• Exercise aim:
Exactly reproduce the lines from the top of the entries below through the line containing "(sqsVendor record) in", with both ends included.

Collected data entries:
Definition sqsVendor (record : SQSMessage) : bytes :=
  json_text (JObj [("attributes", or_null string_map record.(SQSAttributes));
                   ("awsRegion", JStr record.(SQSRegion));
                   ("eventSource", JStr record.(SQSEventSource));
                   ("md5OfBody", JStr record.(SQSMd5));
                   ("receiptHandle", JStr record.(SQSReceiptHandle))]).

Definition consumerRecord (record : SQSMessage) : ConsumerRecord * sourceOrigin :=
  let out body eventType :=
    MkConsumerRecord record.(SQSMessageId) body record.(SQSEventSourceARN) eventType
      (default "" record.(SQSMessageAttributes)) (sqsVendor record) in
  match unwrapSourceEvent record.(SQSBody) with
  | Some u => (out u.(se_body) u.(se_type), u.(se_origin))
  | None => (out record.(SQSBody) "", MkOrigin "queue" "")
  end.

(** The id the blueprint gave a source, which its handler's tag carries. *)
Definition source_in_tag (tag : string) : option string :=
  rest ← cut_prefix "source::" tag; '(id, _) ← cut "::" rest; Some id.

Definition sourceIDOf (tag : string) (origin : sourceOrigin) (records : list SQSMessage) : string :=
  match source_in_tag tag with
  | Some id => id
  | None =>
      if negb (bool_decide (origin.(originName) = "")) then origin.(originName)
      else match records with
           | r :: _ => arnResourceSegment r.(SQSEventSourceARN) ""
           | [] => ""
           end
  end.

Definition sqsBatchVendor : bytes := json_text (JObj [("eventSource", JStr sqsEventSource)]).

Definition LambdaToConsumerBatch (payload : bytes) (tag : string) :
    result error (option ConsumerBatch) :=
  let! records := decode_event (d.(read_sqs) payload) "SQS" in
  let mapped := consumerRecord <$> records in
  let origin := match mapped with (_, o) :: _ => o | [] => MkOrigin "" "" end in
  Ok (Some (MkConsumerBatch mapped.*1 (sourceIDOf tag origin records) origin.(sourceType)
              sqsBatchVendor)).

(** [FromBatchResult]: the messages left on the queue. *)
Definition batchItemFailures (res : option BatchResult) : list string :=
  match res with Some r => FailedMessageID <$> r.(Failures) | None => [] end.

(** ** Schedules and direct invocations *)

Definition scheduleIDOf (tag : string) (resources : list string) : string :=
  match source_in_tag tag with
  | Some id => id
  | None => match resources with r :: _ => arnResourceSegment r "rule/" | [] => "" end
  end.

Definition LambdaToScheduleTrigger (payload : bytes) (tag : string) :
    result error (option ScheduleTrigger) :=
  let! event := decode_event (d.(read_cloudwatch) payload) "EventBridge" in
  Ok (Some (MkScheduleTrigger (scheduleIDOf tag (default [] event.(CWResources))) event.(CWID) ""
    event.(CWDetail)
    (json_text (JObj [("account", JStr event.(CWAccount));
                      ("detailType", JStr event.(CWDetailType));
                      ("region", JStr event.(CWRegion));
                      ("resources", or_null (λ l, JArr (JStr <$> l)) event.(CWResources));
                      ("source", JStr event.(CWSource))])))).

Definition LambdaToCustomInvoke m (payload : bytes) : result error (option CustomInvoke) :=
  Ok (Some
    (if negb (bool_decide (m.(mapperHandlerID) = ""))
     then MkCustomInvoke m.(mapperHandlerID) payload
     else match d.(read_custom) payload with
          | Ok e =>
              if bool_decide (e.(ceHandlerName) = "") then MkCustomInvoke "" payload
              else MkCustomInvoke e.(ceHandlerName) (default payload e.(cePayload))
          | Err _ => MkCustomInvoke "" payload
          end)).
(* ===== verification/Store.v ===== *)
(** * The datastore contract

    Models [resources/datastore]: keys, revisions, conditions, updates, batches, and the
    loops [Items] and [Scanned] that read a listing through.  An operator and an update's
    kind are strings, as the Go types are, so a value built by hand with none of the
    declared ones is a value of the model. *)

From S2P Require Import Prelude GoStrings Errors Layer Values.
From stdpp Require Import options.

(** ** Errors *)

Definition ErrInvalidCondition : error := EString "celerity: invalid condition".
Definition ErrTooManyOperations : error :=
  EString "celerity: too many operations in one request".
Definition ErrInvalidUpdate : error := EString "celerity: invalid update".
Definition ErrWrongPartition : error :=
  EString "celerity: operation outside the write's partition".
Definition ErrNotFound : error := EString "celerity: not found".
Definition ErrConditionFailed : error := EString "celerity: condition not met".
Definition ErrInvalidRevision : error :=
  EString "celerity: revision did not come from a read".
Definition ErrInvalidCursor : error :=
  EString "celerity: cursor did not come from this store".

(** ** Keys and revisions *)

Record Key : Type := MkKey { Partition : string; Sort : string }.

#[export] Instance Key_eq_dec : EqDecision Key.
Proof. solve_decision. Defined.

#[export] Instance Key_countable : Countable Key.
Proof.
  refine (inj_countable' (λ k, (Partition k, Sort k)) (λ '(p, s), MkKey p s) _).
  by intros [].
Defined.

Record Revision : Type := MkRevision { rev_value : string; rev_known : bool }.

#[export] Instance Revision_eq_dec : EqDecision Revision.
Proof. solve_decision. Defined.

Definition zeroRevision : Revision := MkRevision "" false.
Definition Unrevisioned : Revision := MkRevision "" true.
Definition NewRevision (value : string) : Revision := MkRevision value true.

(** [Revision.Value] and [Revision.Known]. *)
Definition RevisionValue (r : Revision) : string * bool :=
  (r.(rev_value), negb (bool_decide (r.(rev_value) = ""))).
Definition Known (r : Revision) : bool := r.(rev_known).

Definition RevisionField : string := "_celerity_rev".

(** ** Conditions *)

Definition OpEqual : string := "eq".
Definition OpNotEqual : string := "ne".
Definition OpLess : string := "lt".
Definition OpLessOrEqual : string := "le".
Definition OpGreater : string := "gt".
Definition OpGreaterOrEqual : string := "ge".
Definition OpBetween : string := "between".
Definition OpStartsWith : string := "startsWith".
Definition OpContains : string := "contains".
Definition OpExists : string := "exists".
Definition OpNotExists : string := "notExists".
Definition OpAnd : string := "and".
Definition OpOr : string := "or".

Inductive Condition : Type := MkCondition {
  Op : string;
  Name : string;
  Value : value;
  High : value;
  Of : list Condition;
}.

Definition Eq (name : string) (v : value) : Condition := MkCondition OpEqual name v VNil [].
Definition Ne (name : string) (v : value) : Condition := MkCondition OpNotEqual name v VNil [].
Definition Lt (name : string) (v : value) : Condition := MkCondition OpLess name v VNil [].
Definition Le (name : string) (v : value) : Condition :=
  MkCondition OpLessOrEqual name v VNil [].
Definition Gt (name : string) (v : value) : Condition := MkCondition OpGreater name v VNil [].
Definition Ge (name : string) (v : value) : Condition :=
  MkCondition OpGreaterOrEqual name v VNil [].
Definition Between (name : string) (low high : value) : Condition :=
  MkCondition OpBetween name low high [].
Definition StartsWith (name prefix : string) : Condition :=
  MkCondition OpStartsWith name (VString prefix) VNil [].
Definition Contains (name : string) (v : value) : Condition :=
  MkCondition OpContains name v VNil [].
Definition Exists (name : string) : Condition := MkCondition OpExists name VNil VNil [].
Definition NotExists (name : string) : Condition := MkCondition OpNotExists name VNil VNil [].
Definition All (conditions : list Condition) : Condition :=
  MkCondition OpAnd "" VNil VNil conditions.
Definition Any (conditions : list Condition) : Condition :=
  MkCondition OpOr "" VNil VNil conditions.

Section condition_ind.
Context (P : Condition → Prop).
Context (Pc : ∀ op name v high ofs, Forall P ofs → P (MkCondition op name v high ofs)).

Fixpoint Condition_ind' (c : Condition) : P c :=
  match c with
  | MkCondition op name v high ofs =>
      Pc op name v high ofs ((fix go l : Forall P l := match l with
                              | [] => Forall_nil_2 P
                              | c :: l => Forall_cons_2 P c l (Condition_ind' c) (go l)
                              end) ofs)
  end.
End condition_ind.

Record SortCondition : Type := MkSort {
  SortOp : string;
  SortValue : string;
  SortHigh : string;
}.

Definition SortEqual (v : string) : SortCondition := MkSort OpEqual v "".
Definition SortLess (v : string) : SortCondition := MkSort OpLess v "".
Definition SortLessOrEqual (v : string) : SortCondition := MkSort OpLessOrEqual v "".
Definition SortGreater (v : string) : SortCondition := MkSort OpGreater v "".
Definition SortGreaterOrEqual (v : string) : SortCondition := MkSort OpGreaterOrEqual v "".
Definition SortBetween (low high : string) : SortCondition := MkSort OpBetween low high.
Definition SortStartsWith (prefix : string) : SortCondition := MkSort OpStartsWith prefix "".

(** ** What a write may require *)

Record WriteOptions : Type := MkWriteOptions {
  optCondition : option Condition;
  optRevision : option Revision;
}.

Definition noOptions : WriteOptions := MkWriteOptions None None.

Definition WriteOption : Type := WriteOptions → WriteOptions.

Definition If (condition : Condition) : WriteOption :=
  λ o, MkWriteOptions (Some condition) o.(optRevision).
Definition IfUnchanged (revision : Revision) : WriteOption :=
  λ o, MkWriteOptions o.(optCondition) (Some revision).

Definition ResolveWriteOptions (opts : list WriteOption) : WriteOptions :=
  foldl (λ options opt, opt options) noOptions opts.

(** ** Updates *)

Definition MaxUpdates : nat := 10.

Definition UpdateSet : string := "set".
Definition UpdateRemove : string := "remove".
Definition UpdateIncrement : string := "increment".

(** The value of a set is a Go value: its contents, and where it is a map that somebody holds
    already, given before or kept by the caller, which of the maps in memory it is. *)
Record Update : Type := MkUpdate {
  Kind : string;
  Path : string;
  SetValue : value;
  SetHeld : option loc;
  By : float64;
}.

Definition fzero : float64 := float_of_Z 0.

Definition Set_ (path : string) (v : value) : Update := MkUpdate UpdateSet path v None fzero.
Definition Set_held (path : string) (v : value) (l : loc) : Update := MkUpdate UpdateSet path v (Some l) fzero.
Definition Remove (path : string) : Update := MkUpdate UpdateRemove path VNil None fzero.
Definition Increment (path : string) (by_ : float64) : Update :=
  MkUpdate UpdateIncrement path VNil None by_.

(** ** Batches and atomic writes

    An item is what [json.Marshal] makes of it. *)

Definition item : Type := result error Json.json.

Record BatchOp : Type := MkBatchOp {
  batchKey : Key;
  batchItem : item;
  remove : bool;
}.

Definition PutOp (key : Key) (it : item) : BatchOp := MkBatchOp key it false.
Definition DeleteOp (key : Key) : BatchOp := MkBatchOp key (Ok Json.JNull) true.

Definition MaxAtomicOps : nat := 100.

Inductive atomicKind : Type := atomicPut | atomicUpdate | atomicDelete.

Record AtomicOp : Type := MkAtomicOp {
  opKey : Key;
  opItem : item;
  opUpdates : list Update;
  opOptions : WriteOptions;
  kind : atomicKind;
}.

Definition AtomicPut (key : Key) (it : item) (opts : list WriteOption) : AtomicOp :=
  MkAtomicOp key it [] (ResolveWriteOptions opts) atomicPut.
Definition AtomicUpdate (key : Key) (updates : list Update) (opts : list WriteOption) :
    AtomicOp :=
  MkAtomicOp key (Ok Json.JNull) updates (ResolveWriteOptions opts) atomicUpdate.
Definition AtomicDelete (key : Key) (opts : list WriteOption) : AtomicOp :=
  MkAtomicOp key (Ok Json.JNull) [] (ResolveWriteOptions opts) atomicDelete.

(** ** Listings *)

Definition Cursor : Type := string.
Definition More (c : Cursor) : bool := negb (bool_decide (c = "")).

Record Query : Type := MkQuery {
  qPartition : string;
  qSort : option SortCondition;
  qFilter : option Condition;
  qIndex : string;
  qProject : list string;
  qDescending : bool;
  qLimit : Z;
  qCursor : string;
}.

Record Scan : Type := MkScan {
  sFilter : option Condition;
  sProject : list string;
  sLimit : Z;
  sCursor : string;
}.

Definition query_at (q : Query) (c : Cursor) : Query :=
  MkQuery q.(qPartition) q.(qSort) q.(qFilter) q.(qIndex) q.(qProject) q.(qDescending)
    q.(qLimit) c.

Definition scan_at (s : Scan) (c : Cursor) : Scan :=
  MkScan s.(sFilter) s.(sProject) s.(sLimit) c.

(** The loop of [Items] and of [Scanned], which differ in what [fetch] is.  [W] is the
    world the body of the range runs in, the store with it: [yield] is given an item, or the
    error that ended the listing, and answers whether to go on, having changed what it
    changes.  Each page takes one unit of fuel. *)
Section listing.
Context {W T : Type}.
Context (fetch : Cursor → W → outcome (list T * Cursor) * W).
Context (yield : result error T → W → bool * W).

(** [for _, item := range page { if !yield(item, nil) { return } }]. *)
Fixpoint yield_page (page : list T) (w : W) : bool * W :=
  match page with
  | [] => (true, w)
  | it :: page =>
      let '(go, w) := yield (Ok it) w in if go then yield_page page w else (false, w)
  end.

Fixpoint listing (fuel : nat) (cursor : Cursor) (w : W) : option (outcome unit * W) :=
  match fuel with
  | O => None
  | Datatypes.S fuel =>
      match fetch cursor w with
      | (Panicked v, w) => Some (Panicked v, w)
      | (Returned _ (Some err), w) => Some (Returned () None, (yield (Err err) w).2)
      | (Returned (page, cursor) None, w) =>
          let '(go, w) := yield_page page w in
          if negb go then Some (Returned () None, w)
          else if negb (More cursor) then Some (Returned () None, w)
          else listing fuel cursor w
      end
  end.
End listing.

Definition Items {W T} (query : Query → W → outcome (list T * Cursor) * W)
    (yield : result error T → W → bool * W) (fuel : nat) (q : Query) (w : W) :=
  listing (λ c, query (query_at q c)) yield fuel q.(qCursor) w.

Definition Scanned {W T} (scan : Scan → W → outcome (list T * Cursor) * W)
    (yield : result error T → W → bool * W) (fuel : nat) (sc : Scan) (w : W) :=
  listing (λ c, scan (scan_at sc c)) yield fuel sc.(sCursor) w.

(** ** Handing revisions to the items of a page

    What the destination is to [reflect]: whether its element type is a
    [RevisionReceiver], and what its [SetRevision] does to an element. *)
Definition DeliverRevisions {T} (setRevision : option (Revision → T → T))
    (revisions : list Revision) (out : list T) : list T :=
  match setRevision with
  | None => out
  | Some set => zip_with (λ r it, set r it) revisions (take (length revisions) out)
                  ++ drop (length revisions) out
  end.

• Finished task:
Definition sqsVendor (record : SQSMessage) : bytes :=
  json_text (JObj [("attributes", or_null string_map record.(SQSAttributes));
                   ("awsRegion", JStr record.(SQSRegion));
                   ("eventSource", JStr record.(SQSEventSource));
                   ("md5OfBody", JStr record.(SQSMd5));
                   ("receiptHandle", JStr record.(SQSReceiptHandle))]).

Definition consumerRecord (record : SQSMessage) : ConsumerRecord * sourceOrigin :=
  let out body eventType :=
    MkConsumerRecord record.(SQSMessageId) body record.(SQSEventSourceARN) eventType
      (default "" record.(SQSMessageAttributes)) (sqsVendor record) in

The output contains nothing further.